**What you should do:** In the records that follow, count the lines where the string "EmptyString" appears, and give the count with nothing added.
** Opening Records provided block **
(** X5.  The schema accepts every object with a string key, a model
    that is omitted or one of the two names, and a [maxTokens] and a
    [temperature] that are omitted or any number but NaN, negative and
    infinite ones included; what is given is kept as it is and what is
    omitted gets its default. *)
Theorem configSchema_accepts (config model maxTokens temperature : value)
  (key : string) :
  Get config "perplexityApiKey" = Normal (VString key) ->
  Get config "model" = Normal model ->
  model = VUndefined \/ model = VString "sonar"
    \/ model = VString "sonar-pro" ->
  Get config "maxTokens" = Normal maxTokens ->
  maxTokens = VUndefined
    \/ (exists n, maxTokens = VNumber n /\ PrimFloat.is_nan n = false) ->
  Get config "temperature" = Normal temperature ->
  temperature = VUndefined
    \/ (exists n, temperature = VNumber n /\ PrimFloat.is_nan n = false) ->
  safeParse configSchema config
  = Some (VObject
            [ ("perplexityApiKey", VString key);
              ("model", match model with
                        | VUndefined => VString "sonar-pro"
                        | _ => model
                        end);
              ("maxTokens", match maxTokens with
                            | VUndefined => VNumber 8192
                            | _ => maxTokens
                            end);
              ("temperature", match temperature with
                              | VUndefined => VNumber 0.2
                              | _ => temperature
                              end) ]).
Proof.
  intros Hkey Hmodel Hm HmaxTokens Ht Htemperature Hc.
  exact (configSchema_parses _ _ _ _ _ Hkey Hmodel Hm HmaxTokens Ht
           Htemperature Hc).
Qed.

Lemma configSchema_accepts_witness :
  safeParse configSchema
    (VObject [ ("perplexityApiKey", VString "pplx-key");
               ("model", VString "sonar");
               ("maxTokens", VNumber (-1));
               ("temperature", VNumber infinity) ])
  = Some (VObject [ ("perplexityApiKey", VString "pplx-key");
                    ("model", VString "sonar");
                    ("maxTokens", VNumber (-1));
                    ("temperature", VNumber infinity) ]).
Proof.
  apply (configSchema_accepts _ (VString "sonar") (VNumber (-1))
           (VNumber infinity) "pplx-key");
    try reflexivity.
  - right. left. reflexivity.
  - right. exists (-1)%float. split; reflexivity.
  - right. exists infinity. split; reflexivity.
Defined.

(** ** The input schema of the tool *)

(** X6.  Arguments whose [query] is not a string, or whose recency
    filter is given and is not one of month, week, day, hour, do not pass
    the input schema. *)
Theorem inputSchema_rejects (args : value) :
  (forall query, Get args "query" <> Normal (VString query))
  \/ (exists x,
        Get args "search_recency_filter" = Normal x
        /\ x <> VUndefined
        /\ forall f, In f [ "month"; "week"; "day"; "hour" ] ->
                     x <> VString f) ->
  safeParse (ZObject search_inputSchema) args = None.
Proof.
  intros Hbad.
  destruct (safeParse (ZObject search_inputSchema) args) as [request|] eqn:E;
    [|reflexivity].
  exfalso.
  apply request_filter in E
    as (query & filter & Hquery & Hfilter & _ & _ & Hcases).
  destruct Hbad as [Hbad|(x & Hget & Hgiven & Hother)].
  - exact (Hbad query Hquery).
  - rewrite Hget in Hfilter. injection Hfilter as ->.
    destruct Hcases as [-> | (f & -> & Hin)].
    + apply Hgiven. reflexivity.
    + exact (Hother f Hin eq_refl).
Qed.

Lemma inputSchema_rejects_witness :
  safeParse (ZObject search_inputSchema) args_france_year = None.
Proof.
  apply inputSchema_rejects. right. exists (VString "year").
  split; [reflexivity|]. split; [discriminate|].
  intros f Hin. simpl in Hin.
  destruct Hin as [<-|[<-|[<-|[<-|[]]]]]; discriminate.
Defined.

(** X7.  The input schema accepts every string as query, the empty
    string included, with a recency filter that is omitted or one of the
    four names; the request the handler gets has the query, then the
    filter when one was given, and nothing else of the arguments. *)
Theorem inputSchema_accepts (args filter : value) (query : string) :
  Get args "query" = Normal (VString query) ->
  Get args "search_recency_filter" = Normal filter ->
  filter = VUndefined
    \/ (exists f, filter = VString f
                  /\ In f [ "month"; "week"; "day"; "hour" ]) ->
  exists rest,
    safeParse (ZObject search_inputSchema) args
    = Some (VObject (("query", VString query) :: rest))
    /\ (filter = VUndefined ->
        rest = [] \/ rest = [ ("search_recency_filter", VUndefined) ])
    /\ (filter <> VUndefined ->
        rest = [ ("search_recency_filter", filter) ]).
Proof.
  intros Hquery Hfilter Hcases.
  destruct (Get_string_object args "query" query eq_refl Hquery)
    as [properties ->].
  apply own_property_Get in Hquery.
  rewrite Get_object in Hfilter. injection Hfilter as Hfilter.
  unfold search_inputSchema.
  rewrite !safeParse_object_cons, safeParse_object_nil.
  rewrite Hquery.
  destruct (own_property "search_recency_filter" properties) as [x|].
  - subst x. destruct Hcases as [-> | (f & -> & Hin)].
    + eexists. split; [reflexivity|]. split; [auto|].
      intros H. contradiction H. reflexivity.
    + simpl in Hin.
      destruct Hin as [<-|[<-|[<-|[<-|[]]]]];
        (eexists; split; [reflexivity|]; split;
         [discriminate|reflexivity]).
  - subst filter.
    eexists. split; [reflexivity|]. split; [auto|].
    intros H. contradiction H. reflexivity.
Qed.

Lemma inputSchema_accepts_witness :
  exists rest,
    safeParse (ZObject search_inputSchema)
      (VObject [ ("query", VString EmptyString); ("limit", VNumber 5) ])
    = Some (VObject (("query", VString EmptyString) :: rest))
    /\ (VUndefined = VUndefined ->
        rest = [] \/ rest = [ ("search_recency_filter", VUndefined) ])
    /\ (VUndefined <> VUndefined ->
        rest = [ ("search_recency_filter", VUndefined) ]).
Proof.
  apply (inputSchema_accepts
           (VObject [ ("query", VString EmptyString); ("limit", VNumber 5) ])
           VUndefined EmptyString);
    try reflexivity.
  left. reflexivity.
Defined.
(** X19: the loop of a run ends after thirteen turns. In every world and
    for every input, a run with thirteen units of fuel or more ends, by
    succeeding or by failing, and it ends as the run with exactly thirteen
    units does, in the same world: no run takes a fourteenth turn. *)
Theorem run_ends_within_thirteen_turns fuel inp w :
  (13 <= fuel)%nat ->
  fst (run fuel inp w) <> Hangs /\ run fuel inp w = run 13 inp w.
Proof.
  intros Hfuel. split; [by apply LogFacts.run_terminates|].
  unfold run, run_body, bind.
  destruct (getRepoStats _ _ w) as [[stats|e|] w1]; [|done..].
  destruct (ensureBranchExists _ w1) as [[[]|e|] w2]; [|done..].
  destruct (getInsightsFile _ _ _ _ _ w2) as [[[file count]|e|] w3]; [|done..].
  by rewrite (backfill_fuel fuel).
Qed.

Lemma run_ends_within_thirteen_turns_witness :
  fst (run 40 (sample_inputs (lit "csv")) fresh_world) <> Hangs
  /\ run 40 (sample_inputs (lit "csv")) fresh_world
     = run 13 (sample_inputs (lit "csv")) fresh_world.
Proof.
  apply (run_ends_within_thirteen_turns 40 (sample_inputs (lit "csv")) fresh_world). lia.
Defined.

Lemma statsPath_format_inj rootDir owner repo fmt fmt' :
  statsPath rootDir owner repo fmt = statsPath rootDir owner repo fmt' -> fmt = fmt'.
Proof.
  unfold statsPath. intros H.
  apply app_inv_head in H. injection H as H.
  apply app_inv_head in H. injection H as H.
  apply app_inv_head in H. injection H as H. exact H.
Qed.

(** X20: the two formats have separate files. A run in one format, in a
    world that is ready, succeeds and leaves the stats file of every other
    format, at the path of the same directory, owner and repository, as
    the branch (or [main], when the branch was created) held it: a run
    that writes csv does not touch the json history, and the other way
    round. *)
Theorem run_leaves_file_of_other_format fuel inp w D fmt' :
  (13 <= fuel)%nat -> ready inp w D -> fmt' <> effective_format inp ->
  let other := statsPath (or_else (in_directory inp) (lit ".insights")) (in_owner inp)
                         (in_repository inp) fmt' in
  exists w',
    run fuel inp w = (Succeeded, w')
    /\ file_at (w_repo w') other (effective_branch inp)
       = file_at (w_repo w) other (base_branch (w_repo w) (effective_branch inp)).
Proof.
  intros Hfuel Hready Hfmt other.
  destruct (run_ready fuel inp w D Hfuel Hready) as (w' & Hrun & _ & Hbeside & _).
  exists w'. split; [done|]. apply Hbeside.
  unfold other, stats_path. intros Heq. by apply statsPath_format_inj in Heq.
Qed.

Lemma run_leaves_file_of_other_format_witness :
  let inp := sample_inputs (lit "csv") in
  exists w',
    run 13 inp world_with_history = (Succeeded, w')
    /\ file_at (w_repo w') (statsPath (lit ".insights") (lit "o") (lit "r") (lit "json"))
               (lit "repository-insights")
       = Some (encode_json [old_day]).
Proof.
  apply (run_leaves_file_of_other_format 13 (sample_inputs (lit "csv")) world_with_history
           [] (lit "json")).
  - lia.
  - split; [intros endpoint; reflexivity|].
    split; [apply (bool_decide_unpack _); vm_compute; reflexivity|].
    split; [vm_compute; by eexists|].
    split; [right; reflexivity|].
    split; [vm_compute; reflexivity|].
    split; [intros _; constructor|].
    simpl. lia.
  - vm_compute. discriminate.
Defined.

End RunSuccess.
** Closing Records provided block **
**Solution for this task:** 4